#### ENTRIES PROVIDED

(** * Logistics planner: shipments, carriers, routes and delivery statistics

    A shallow embedding of [src/logistics_planner.py] and the properties of
    its repository and analytics functions.

    - Python [int] is [Z]. Python [float] is IEEE 754 binary64, taken from
      the Standard Library's [SpecFloat]: [int / int], [float * int] and
      [round(x, 1)] are exact models. The functions of libm behind
      [math.sin], [math.cos], [math.asin] and [**] are parameters ([libm]).
    - [datetime] is the record of calendar fields that Python keeps, with the
      proleptic Gregorian ordinal arithmetic of the [datetime] module, its
      range of years 1 to 9999, [isoformat] and [fromisoformat].
    - The SQLite table [shipments] is the list of its rows in rowid order;
      the columns [eta] and [created_at] hold text. The [PRIMARY KEY] and
      [NOT NULL] constraints of the schema are checked by [sql_insert], and
      the [REAL] column [weight_kg] gives a negative zero back as 0.0.
    - The clock ([datetime.utcnow]) and the identifier generator
      ([uuid.uuid4]) belong to the environment: the n-th call returns the
      n-th value of a stream, and the world counts the calls.
    - Exceptions are values of [exn]; an operation is a function from the
      world to a result and a world, and a raised exception leaves the table
      as the last completed statement left it. *)

From Stdlib Require Import ZArith Ascii.
From Stdlib Require Import Floats.SpecFloat.
From stdpp Require Import base option list sorting gmap strings.

(** ** Python numbers *)

Module Float.

Local Open Scope Z_scope.

Definition float := spec_float.

Definition prec : Z := 53.
Definition emax : Z := 1024.

Definition mul : float -> float -> float := SFmul prec emax.
Definition div : float -> float -> float := SFdiv prec emax.
Definition sub : float -> float -> float := SFsub prec emax.
Definition add : float -> float -> float := SFadd prec emax.
Definition sqrt : float -> float := SFsqrt prec emax.
Definition ltb : float -> float -> bool := SFltb.

(** [float(z)] for a Python int, rounded to nearest even. *)
Definition of_int (z : Z) : float := binary_normalize prec emax z 0 false.

(** The binary64 nearest to the rational [m1 / m2], ties to even. *)
Definition div_round (s : bool) (m1 m2 : positive) : float :=
  let '(mz, ez, lz) := SFdiv_core_binary prec emax (Zpos m1) 0 (Zpos m2) 0 in
  binary_round_aux prec emax s mz ez lz.

(** [a / b] on Python ints is the correctly rounded quotient; a zero
    divisor raises [ZeroDivisionError], which the callers exclude before
    dividing, and is [nan] here. *)
Definition int_true_div (a b : Z) : float :=
  match a, b with
  | _, Z0 => S754_nan
  | Z0, Zpos _ => S754_zero false
  | Z0, Zneg _ => S754_zero true
  | Zpos m1, Zpos m2 => div_round false m1 m2
  | Zneg m1, Zneg m2 => div_round false m1 m2
  | Zpos m1, Zneg m2 => div_round true m1 m2
  | Zneg m1, Zpos m2 => div_round true m1 m2
  end.

(** A decimal literal [num / den] of the source text, [den] a power of ten. *)
Definition literal (num den : Z) : float := int_true_div num den.

Definition is_nan (x : float) : bool :=
  match x with S754_nan => true | _ => false end.

Definition is_finite (x : float) : bool :=
  match x with S754_zero _ | S754_finite _ _ _ => true | _ => false end.

(** [num / den] rounded to the nearest integer, ties to the even one. *)
Definition half_even (num den : Z) : Z :=
  let q := num / den in
  let r := num mod den in
  match 2 * r ?= den with
  | Lt => q
  | Gt => q + 1
  | Eq => if Z.even q then q else q + 1
  end.

(** [round(x, 1)] on a float: the exact binary value is rounded half-even to
    a whole number of tenths, and the result is the binary64 nearest to that
    decimal. Infinities, nan and whole numbers round to themselves. *)
Definition round1 (x : float) : float :=
  match x with
  | S754_finite s m e =>
      if 0 <=? e then x
      else match half_even (Zpos m * 10) (2 ^ (- e)) with
           | Zpos t => div_round s t 10
           | _ => S754_zero s
           end
  | _ => x
  end.

End Float.

(** A Python number is an [int] or a [float]. *)
Inductive number :=
| NInt (z : Z)
| NFloat (f : Float.float).

(** [round(n, 1)]: an int is returned as it is. *)
Definition py_round1 (n : number) : number :=
  match n with
  | NInt z => NInt z
  | NFloat f => NFloat (Float.round1 f)
  end.

(** ** Python strings *)

Definition truthy (s : string) : bool :=
  match s with EmptyString => false | _ => true end.

(** [repr] of a list of plain strings, as an f-string prints it. *)
Definition py_repr_list (l : list string) : string :=
  "[" +:+ String.concat ", " (map (fun s => "'" +:+ s +:+ "'") l) +:+ "]".

(** The slice [s[:n]]. *)
Definition py_prefix (n : nat) (s : string) : string := String.substring 0 n s.

(** ** Exceptions *)

Inductive exn :=
| ValueError (msg : string)
| IntegrityError (msg : string)
| OverflowError (msg : string).

Inductive result (A : Type) :=
| Ok (a : A)
| Raise (e : exn).

Arguments Ok {A} a.
Arguments Raise {A} e.

Definition result_bind {A B} (r : result A) (k : A -> result B) : result B :=
  match r with
  | Ok a => k a
  | Raise e => Raise e
  end.

(** ** The [datetime] module *)

Module Datetime.

Local Open Scope Z_scope.

(** A naive [datetime]. *)
Record datetime := mk_datetime {
  year : Z;
  month : Z;
  day : Z;
  hour : Z;
  minute : Z;
  second : Z;
  microsecond : Z
}.

(** A normalised [timedelta]. *)
Record timedelta := mk_timedelta {
  days : Z;
  seconds : Z;
  microseconds : Z
}.

Definition MINYEAR : Z := 1.
Definition MAXYEAR : Z := 9999.
Definition MAXORDINAL : Z := 3652059.

Definition is_leap (y : Z) : bool :=
  (y mod 4 =? 0) && (negb (y mod 100 =? 0) || (y mod 400 =? 0)).

Definition DAYS_IN_MONTH (m : Z) : Z :=
  match m with
  | 1 => 31 | 2 => 28 | 3 => 31 | 4 => 30 | 5 => 31 | 6 => 30
  | 7 => 31 | 8 => 31 | 9 => 30 | 10 => 31 | 11 => 30 | 12 => 31
  | _ => -1
  end.

Definition DAYS_BEFORE_MONTH (m : Z) : Z :=
  match m with
  | 1 => 0 | 2 => 31 | 3 => 59 | 4 => 90 | 5 => 120 | 6 => 151
  | 7 => 181 | 8 => 212 | 9 => 243 | 10 => 273 | 11 => 304 | 12 => 334
  | _ => -1
  end.

Definition days_before_year (y : Z) : Z :=
  let y := y - 1 in y * 365 + y / 4 - y / 100 + y / 400.

Definition days_in_month (y m : Z) : Z :=
  if (m =? 2) && is_leap y then 29 else DAYS_IN_MONTH m.

Definition days_before_month (y m : Z) : Z :=
  DAYS_BEFORE_MONTH m + (if (2 <? m) && is_leap y then 1 else 0).

Definition ymd2ord (y m d : Z) : Z :=
  days_before_year y + days_before_month y m + d.

Definition DI400Y : Z := 146097.
Definition DI100Y : Z := 36524.
Definition DI4Y : Z := 1461.

(** Ordinal to (year, month, day), ordinal 1 being 0001-01-01. *)
Definition ord2ymd (n : Z) : Z * Z * Z :=
  let n := n - 1 in
  let n400 := n / DI400Y in
  let n := n mod DI400Y in
  let y := n400 * 400 + 1 in
  let n100 := n / DI100Y in
  let n := n mod DI100Y in
  let n4 := n / DI4Y in
  let n := n mod DI4Y in
  let n1 := n / 365 in
  let n := n mod 365 in
  let y := y + n100 * 100 + n4 * 4 + n1 in
  if (n1 =? 4) || (n100 =? 4) then (y - 1, 12, 31)
  else
    let leapyear := (n1 =? 3) && (negb (n4 =? 24) || (n100 =? 3)) in
    let m := Z.shiftr (n + 50) 5 in
    let preceding := DAYS_BEFORE_MONTH m + (if (2 <? m) && leapyear then 1 else 0) in
    if n <? preceding then
      let m' := m - 1 in
      let preceding' :=
        preceding - (DAYS_IN_MONTH m' + (if (m' =? 2) && leapyear then 1 else 0)) in
      (y, m', n - preceding' + 1)
    else (y, m, n - preceding + 1).

(** What the [datetime] constructor checks. *)
Definition valid (d : datetime) : bool :=
  (MINYEAR <=? year d) && (year d <=? MAXYEAR) &&
  (1 <=? month d) && (month d <=? 12) &&
  (1 <=? day d) && (day d <=? days_in_month (year d) (month d)) &&
  (0 <=? hour d) && (hour d <=? 23) &&
  (0 <=? minute d) && (minute d <=? 59) &&
  (0 <=? second d) && (second d <=? 59) &&
  (0 <=? microsecond d) && (microsecond d <=? 999999).

Definition toordinal (d : datetime) : Z := ymd2ord (year d) (month d) (day d).

(** [timedelta(days, seconds, microseconds)] normalises its arguments. *)
Definition new_timedelta (d s us : Z) : timedelta :=
  let s := s + us / 1000000 in
  let us := us mod 1000000 in
  let d := d + s / 86400 in
  let s := s mod 86400 in
  mk_timedelta d s us.

(** [dt + timedelta(days=n)]. The constructor refuses more than 999999999
    days and the sum must be a date between years 1 and 9999. *)
Definition add_days (dt : datetime) (n : Z) : result datetime :=
  if 999999999 <? Z.abs n then
    Raise (OverflowError "days must have magnitude <= 999999999")
  else
    let delta :=
      new_timedelta (toordinal dt + n)
        (hour dt * 3600 + minute dt * 60 + second dt) (microsecond dt) in
    let hh := seconds delta / 3600 in
    let rem := seconds delta mod 3600 in
    let mm := rem / 60 in
    let ss := rem mod 60 in
    if (0 <? days delta) && (days delta <=? MAXORDINAL) then
      let '(y, m, d) := ord2ymd (days delta) in
      Ok (mk_datetime y m d hh mm ss (microseconds delta))
    else Raise (OverflowError "date value out of range").

(** [a - b] on two naive datetimes. *)
Definition sub (a b : datetime) : timedelta :=
  let secs1 := second a + minute a * 60 + hour a * 3600 in
  let secs2 := second b + minute b * 60 + hour b * 3600 in
  new_timedelta (toordinal a - toordinal b) (secs1 - secs2)
    (microsecond a - microsecond b).

(** Naive datetimes compare field by field. *)
Definition fields (d : datetime) : list Z :=
  [year d; month d; day d; hour d; minute d; second d; microsecond d].

Fixpoint lex_compare (l1 l2 : list Z) : comparison :=
  match l1, l2 with
  | [], [] => Eq
  | [], _ :: _ => Lt
  | _ :: _, [] => Gt
  | x :: l1', y :: l2' =>
      match x ?= y with
      | Eq => lex_compare l1' l2'
      | c => c
      end
  end.

Definition compare (a b : datetime) : comparison :=
  lex_compare (fields a) (fields b).

Definition geb (a b : datetime) : bool :=
  match compare a b with Lt => false | _ => true end.

(** *** ISO-8601 text *)

(** The decimal digits are the bytes 48 to 57. *)
Definition digit_char (k : Z) : ascii := ascii_of_N (Z.to_N (48 + k)).

Definition digit_val (c : ascii) : option Z :=
  let n := Z.of_N (N_of_ascii c) in
  if (48 <=? n) && (n <=? 57) then Some (n - 48) else None.

(** [k] in [n] decimal digits, zero padded (the format [%0nd]). *)
Fixpoint pad (n : nat) (k : Z) : string :=
  match n with
  | O => EmptyString
  | S n' => String (digit_char (k / 10 ^ Z.of_nat n' mod 10)) (pad n' k)
  end.

(** [dt.isoformat()]: the fraction is left out when it is zero. *)
Definition isoformat (d : datetime) : string :=
  pad 4 (year d) +:+ "-" +:+ pad 2 (month d) +:+ "-" +:+ pad 2 (day d) +:+
  "T" +:+ pad 2 (hour d) +:+ ":" +:+ pad 2 (minute d) +:+ ":" +:+
  pad 2 (second d) +:+
  (if microsecond d =? 0 then "" else "." +:+ pad 6 (microsecond d)).

Fixpoint parse_digits (n : nat) (s : string) (acc : Z) : option (Z * string) :=
  match n with
  | O => Some (acc, s)
  | S n' =>
      match s with
      | String c s' =>
          match digit_val c with
          | Some d => parse_digits n' s' (10 * acc + d)
          | None => None
          end
      | EmptyString => None
      end
  end.

Definition expect (c : ascii) (s : string) : option string :=
  match s with
  | String c' s' => if Ascii.eqb c c' then Some s' else None
  | EmptyString => None
  end.

Definition parse_fraction (s : string) : option Z :=
  match s with
  | EmptyString => Some 0
  | String c s' =>
      if Ascii.eqb c "." then
        match parse_digits 6 s' 0 with
        | Some (us, EmptyString) => Some us
        | _ => None
        end
      else None
  end.

(** [datetime.fromisoformat] on the texts [isoformat] writes,
    [YYYY-MM-DDTHH:MM:SS] with an optional [.ffffff]; [None] is its
    [ValueError]. Other spellings Python also reads are not stored by this
    program and count as malformed. *)
Definition parse_iso (s : string) : option datetime :=
  '(y, s) ← parse_digits 4 s 0;
  s ← expect "-" s;
  '(m, s) ← parse_digits 2 s 0;
  s ← expect "-" s;
  '(d, s) ← parse_digits 2 s 0;
  s ← expect "T" s;
  '(hh, s) ← parse_digits 2 s 0;
  s ← expect ":" s;
  '(mm, s) ← parse_digits 2 s 0;
  s ← expect ":" s;
  '(ss, s) ← parse_digits 2 s 0;
  us ← parse_fraction s;
  let dt := mk_datetime y m d hh mm ss us in
  if valid dt then Some dt else None.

########

PROMPT - Reproduce the line containing "us ← parse_fraction s;" and every line after it. Stop at the last line of the records, and add nothing.

SOLUTION FOR THIS EXERCISE -
  us ← parse_fraction s;
  let dt := mk_datetime y m d hh mm ss us in
  if valid dt then Some dt else None.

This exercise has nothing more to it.